(Data to examine Opens)

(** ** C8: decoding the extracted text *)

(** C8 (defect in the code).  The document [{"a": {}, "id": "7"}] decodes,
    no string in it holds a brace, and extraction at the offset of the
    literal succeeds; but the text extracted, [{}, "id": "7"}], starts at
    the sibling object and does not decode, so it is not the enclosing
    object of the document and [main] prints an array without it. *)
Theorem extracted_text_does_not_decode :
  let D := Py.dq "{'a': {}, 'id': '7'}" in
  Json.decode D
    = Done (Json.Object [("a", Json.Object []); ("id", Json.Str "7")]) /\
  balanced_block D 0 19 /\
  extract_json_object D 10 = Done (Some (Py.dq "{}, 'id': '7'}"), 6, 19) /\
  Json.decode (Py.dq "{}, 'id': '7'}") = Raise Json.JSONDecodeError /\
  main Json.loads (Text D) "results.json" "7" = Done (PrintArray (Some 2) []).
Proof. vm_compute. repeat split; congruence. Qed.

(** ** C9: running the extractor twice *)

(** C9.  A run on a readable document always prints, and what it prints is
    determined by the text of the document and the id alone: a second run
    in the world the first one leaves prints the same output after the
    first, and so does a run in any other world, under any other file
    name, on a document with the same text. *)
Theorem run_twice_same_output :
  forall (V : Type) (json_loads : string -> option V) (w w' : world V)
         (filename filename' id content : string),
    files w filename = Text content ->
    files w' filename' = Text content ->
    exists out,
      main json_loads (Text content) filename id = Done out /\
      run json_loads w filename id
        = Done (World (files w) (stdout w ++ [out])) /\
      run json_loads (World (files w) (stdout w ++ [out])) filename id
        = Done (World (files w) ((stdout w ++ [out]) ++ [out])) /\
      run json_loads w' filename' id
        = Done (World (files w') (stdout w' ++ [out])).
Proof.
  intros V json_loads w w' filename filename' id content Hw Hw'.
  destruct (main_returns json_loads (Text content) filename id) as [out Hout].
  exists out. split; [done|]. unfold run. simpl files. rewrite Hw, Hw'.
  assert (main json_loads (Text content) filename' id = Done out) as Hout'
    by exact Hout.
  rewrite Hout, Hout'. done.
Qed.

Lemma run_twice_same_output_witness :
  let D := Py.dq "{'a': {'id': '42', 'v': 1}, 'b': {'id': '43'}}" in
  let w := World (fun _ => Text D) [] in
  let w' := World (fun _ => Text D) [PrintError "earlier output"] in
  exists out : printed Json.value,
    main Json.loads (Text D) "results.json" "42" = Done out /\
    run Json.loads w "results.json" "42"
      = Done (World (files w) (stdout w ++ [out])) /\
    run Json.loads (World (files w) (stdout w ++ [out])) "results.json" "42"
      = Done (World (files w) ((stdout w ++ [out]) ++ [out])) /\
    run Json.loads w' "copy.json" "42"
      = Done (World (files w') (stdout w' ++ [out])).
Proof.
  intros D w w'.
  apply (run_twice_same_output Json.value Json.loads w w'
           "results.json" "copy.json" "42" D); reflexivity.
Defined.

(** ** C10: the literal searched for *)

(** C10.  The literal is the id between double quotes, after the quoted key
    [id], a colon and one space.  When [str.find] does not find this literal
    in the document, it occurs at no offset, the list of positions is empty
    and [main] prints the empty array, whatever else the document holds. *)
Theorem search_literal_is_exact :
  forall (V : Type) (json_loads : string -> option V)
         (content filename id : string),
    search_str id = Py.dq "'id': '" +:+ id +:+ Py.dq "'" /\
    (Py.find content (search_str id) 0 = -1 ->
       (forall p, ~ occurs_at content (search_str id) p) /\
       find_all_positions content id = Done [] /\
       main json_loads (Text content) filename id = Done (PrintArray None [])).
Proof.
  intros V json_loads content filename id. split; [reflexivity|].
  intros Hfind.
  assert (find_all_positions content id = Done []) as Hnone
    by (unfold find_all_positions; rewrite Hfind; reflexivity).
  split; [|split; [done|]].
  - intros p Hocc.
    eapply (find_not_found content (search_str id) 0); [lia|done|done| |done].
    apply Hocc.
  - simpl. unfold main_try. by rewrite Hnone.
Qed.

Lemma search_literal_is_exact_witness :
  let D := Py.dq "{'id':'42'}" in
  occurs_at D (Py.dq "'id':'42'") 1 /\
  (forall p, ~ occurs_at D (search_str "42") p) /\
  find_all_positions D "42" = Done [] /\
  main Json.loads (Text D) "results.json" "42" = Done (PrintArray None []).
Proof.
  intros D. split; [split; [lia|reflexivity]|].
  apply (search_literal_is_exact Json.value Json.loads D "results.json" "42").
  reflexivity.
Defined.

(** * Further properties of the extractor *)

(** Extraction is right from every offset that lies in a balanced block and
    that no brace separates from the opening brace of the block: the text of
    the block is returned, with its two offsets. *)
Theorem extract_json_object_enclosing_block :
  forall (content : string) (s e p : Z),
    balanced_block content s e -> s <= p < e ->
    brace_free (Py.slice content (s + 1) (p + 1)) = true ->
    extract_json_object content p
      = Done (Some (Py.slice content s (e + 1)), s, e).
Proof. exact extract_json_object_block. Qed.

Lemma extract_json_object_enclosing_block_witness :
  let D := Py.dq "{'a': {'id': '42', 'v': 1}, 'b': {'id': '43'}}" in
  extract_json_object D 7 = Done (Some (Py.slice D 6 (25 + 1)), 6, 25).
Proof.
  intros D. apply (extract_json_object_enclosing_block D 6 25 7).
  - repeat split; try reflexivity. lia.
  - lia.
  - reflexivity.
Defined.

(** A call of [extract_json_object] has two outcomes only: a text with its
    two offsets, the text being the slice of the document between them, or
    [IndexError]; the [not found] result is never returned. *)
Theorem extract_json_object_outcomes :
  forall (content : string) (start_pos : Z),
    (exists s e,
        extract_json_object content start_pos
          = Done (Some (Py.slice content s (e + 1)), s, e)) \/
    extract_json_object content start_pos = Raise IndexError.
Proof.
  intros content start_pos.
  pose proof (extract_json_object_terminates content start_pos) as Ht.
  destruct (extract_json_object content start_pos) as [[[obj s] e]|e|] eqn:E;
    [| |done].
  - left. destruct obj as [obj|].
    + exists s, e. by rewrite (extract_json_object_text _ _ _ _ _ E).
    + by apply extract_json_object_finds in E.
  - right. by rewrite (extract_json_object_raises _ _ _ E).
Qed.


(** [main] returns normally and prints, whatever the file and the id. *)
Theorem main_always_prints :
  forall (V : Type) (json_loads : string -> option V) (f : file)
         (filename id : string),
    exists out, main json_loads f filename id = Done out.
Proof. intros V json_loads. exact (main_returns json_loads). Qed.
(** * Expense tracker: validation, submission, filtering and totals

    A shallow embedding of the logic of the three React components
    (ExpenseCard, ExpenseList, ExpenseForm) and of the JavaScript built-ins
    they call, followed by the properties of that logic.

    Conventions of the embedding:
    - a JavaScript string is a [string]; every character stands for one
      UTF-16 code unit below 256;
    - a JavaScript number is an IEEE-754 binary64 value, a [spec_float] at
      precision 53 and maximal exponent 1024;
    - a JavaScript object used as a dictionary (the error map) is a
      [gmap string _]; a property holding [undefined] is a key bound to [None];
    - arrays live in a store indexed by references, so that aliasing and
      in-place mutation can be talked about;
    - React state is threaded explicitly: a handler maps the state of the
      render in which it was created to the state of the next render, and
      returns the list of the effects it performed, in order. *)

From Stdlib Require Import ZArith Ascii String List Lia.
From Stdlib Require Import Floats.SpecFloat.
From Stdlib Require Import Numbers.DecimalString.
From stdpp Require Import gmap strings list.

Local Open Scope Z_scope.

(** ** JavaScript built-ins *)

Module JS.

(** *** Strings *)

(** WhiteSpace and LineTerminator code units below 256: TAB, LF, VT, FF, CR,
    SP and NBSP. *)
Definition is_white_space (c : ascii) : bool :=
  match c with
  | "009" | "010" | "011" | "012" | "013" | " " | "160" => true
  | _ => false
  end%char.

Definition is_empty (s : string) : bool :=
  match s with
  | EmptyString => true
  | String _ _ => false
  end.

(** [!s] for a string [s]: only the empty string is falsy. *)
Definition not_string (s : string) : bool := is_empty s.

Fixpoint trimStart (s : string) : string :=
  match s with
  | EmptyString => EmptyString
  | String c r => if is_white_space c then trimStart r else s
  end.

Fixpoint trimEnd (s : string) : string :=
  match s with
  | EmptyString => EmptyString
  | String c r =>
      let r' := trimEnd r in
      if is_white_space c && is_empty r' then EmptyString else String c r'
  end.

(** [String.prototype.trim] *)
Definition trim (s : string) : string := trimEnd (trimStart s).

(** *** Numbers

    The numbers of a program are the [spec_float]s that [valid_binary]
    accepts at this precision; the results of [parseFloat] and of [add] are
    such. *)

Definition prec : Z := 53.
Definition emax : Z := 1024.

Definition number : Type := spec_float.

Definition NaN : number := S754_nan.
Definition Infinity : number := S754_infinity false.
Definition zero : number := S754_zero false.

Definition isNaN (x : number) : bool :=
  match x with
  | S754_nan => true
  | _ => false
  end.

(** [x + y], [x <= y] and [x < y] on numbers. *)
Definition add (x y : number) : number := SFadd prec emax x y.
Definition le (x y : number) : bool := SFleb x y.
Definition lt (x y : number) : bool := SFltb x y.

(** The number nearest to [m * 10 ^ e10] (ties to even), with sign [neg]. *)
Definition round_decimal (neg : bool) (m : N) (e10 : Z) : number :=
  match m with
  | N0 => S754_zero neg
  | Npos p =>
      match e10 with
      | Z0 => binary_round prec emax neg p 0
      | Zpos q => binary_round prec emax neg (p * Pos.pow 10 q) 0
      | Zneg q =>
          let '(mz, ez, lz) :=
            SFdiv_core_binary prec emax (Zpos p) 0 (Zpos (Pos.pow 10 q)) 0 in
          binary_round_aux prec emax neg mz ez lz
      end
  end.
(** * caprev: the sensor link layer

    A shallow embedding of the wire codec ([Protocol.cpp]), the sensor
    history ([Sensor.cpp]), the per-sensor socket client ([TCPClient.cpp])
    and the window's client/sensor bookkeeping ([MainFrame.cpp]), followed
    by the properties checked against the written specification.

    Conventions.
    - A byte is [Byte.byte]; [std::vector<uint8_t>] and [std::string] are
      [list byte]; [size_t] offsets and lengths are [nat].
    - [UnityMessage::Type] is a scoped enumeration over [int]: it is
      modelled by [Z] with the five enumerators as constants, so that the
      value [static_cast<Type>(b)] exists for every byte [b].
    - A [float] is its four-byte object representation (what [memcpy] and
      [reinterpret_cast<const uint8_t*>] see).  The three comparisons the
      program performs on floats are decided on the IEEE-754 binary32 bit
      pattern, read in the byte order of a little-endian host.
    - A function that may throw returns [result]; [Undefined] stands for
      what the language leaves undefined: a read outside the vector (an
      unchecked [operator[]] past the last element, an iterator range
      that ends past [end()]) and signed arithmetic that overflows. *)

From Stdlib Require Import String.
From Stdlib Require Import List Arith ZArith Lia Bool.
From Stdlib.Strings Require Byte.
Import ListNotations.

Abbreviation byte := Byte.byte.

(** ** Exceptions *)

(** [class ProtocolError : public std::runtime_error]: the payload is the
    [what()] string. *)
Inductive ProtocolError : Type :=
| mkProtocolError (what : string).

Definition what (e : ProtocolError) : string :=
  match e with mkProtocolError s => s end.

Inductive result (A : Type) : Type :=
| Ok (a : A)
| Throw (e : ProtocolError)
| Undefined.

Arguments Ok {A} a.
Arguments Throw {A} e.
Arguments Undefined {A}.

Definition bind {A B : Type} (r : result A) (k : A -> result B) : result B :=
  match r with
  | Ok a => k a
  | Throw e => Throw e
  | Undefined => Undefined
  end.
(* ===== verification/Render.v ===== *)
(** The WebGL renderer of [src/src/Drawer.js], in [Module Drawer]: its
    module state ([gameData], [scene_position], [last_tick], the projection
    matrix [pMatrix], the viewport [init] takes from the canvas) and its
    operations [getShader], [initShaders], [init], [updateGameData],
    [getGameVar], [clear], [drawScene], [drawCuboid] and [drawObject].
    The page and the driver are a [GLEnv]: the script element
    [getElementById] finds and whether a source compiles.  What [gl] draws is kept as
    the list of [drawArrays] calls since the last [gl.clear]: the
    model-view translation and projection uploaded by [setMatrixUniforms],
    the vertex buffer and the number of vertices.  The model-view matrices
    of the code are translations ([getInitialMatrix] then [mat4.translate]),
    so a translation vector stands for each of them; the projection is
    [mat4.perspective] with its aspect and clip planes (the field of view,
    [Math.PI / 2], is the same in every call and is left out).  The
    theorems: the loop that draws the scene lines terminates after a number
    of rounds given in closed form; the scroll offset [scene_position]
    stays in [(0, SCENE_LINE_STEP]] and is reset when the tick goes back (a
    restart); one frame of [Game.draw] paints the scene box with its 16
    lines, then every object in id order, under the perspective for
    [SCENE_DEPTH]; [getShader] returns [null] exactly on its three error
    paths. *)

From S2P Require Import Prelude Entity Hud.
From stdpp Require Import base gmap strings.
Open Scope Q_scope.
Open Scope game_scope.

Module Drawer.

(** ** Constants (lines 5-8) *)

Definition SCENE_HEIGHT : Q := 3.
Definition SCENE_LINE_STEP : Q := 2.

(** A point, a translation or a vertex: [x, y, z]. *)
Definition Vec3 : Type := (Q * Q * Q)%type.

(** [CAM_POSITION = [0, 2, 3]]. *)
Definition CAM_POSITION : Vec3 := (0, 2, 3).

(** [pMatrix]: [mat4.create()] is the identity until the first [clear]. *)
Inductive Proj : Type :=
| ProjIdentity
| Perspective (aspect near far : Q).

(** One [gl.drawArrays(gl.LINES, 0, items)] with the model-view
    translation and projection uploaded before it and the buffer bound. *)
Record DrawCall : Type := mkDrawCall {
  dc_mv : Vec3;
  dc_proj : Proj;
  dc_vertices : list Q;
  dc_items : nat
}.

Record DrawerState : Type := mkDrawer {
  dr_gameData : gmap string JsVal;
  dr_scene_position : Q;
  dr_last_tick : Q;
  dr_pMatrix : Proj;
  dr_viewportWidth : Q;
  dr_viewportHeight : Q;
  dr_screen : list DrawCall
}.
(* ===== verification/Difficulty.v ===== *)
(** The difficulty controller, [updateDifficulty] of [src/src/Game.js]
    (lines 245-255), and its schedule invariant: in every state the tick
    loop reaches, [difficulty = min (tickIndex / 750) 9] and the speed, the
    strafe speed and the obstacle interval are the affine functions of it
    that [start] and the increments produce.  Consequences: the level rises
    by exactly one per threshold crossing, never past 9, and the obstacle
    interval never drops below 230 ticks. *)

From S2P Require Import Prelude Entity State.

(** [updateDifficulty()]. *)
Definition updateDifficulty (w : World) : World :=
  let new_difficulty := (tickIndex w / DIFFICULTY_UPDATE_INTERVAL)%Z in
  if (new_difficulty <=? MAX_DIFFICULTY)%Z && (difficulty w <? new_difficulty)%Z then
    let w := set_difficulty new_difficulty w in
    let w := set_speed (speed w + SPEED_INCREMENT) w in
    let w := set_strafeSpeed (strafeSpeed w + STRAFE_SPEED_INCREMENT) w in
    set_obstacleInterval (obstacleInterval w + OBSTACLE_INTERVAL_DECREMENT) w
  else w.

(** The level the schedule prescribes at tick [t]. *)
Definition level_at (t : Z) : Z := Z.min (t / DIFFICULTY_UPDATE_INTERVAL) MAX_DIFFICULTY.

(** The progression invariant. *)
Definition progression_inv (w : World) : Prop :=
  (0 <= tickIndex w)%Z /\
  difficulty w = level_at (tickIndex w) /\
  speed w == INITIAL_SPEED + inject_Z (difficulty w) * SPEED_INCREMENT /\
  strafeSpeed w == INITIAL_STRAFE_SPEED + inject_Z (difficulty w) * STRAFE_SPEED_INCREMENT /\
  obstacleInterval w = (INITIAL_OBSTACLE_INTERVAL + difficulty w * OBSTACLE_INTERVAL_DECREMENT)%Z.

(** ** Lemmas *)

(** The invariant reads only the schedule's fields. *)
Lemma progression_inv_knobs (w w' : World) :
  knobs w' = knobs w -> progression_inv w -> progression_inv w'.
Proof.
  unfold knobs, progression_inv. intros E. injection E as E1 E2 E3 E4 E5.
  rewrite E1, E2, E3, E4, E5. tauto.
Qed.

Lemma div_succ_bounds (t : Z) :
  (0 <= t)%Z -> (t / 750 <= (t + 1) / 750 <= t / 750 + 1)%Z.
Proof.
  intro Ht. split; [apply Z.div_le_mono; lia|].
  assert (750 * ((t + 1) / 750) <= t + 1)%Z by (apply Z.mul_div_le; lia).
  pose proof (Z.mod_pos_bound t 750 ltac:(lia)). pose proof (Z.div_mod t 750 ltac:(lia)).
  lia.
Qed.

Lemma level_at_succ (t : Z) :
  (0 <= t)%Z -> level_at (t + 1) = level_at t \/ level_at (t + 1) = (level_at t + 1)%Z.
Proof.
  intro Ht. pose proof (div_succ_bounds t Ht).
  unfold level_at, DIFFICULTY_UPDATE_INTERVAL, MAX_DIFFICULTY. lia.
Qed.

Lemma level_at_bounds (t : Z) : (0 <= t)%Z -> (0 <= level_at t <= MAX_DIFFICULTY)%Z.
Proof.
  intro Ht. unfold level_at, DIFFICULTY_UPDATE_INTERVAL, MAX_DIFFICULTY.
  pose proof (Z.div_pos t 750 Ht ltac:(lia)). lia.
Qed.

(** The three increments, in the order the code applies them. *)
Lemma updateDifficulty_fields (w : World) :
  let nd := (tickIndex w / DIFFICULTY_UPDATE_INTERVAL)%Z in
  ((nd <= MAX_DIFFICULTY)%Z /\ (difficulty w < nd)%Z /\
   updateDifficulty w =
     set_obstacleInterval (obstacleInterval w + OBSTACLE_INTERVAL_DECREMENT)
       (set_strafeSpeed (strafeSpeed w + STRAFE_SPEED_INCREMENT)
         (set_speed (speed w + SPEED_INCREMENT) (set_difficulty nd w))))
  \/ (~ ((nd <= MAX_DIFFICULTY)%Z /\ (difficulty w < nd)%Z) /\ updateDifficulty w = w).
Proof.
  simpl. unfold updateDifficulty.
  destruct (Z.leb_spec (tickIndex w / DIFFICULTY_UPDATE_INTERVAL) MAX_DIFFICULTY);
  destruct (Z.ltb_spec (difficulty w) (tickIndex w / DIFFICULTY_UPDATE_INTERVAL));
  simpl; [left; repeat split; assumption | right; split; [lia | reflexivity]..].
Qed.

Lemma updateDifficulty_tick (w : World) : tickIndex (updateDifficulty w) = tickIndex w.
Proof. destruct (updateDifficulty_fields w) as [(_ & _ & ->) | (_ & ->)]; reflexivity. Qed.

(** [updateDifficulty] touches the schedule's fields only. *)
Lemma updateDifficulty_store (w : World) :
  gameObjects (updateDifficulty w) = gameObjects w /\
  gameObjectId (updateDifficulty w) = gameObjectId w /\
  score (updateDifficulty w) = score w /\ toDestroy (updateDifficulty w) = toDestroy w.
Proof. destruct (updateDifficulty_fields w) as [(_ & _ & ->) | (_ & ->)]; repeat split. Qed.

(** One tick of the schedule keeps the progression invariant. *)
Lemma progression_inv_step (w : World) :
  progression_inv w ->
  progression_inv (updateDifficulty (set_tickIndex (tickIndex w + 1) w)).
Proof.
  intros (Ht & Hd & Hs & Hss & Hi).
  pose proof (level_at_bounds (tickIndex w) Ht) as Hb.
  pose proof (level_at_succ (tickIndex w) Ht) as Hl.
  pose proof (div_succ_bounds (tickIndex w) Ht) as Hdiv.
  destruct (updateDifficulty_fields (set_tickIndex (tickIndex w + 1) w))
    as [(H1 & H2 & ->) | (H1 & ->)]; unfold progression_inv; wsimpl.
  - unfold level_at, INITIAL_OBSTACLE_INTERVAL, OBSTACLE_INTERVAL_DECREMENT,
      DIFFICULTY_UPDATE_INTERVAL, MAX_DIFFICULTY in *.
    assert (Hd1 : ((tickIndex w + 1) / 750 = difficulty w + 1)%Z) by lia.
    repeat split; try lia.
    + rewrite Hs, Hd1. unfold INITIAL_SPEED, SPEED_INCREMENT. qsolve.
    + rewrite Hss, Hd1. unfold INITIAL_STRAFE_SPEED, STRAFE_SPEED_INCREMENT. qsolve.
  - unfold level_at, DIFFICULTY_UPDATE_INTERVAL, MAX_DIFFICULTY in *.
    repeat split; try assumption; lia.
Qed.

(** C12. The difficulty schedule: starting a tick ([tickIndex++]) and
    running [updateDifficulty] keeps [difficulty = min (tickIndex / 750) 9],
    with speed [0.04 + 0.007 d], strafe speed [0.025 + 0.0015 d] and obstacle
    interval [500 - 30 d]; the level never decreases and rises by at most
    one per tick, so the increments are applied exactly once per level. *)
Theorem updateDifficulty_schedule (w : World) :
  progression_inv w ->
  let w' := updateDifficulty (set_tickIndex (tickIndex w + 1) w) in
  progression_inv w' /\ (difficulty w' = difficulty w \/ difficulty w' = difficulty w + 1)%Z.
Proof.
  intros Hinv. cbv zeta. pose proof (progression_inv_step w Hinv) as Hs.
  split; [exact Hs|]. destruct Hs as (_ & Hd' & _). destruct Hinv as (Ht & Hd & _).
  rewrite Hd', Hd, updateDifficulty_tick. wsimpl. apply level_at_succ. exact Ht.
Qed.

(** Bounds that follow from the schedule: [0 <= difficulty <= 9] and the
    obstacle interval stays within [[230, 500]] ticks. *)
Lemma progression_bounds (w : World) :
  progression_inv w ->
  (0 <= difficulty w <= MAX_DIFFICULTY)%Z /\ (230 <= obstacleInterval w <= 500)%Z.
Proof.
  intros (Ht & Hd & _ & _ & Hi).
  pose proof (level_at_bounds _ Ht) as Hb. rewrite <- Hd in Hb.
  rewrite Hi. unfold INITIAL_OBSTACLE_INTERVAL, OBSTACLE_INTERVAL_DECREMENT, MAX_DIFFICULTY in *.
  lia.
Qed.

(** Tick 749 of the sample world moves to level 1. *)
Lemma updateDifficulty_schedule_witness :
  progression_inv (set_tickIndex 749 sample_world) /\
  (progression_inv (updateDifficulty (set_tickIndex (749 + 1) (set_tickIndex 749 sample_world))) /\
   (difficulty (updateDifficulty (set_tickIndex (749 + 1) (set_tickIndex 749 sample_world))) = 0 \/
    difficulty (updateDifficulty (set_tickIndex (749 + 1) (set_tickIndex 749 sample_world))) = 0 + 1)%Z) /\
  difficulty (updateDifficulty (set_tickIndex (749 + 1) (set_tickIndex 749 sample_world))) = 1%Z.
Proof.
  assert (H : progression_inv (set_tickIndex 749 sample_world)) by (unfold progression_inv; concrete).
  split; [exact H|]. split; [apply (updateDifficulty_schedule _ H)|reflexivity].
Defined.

(Data to examine Closes)

**Your objective:** Copy out each line of the entries where the word "else" is found.

**Response to this exercise:**
    and [main] prints the empty array, whatever else the document holds. *)
  | String c r => if is_white_space c then trimStart r else s
      if is_white_space c && is_empty r' then EmptyString else String c r'
  else w.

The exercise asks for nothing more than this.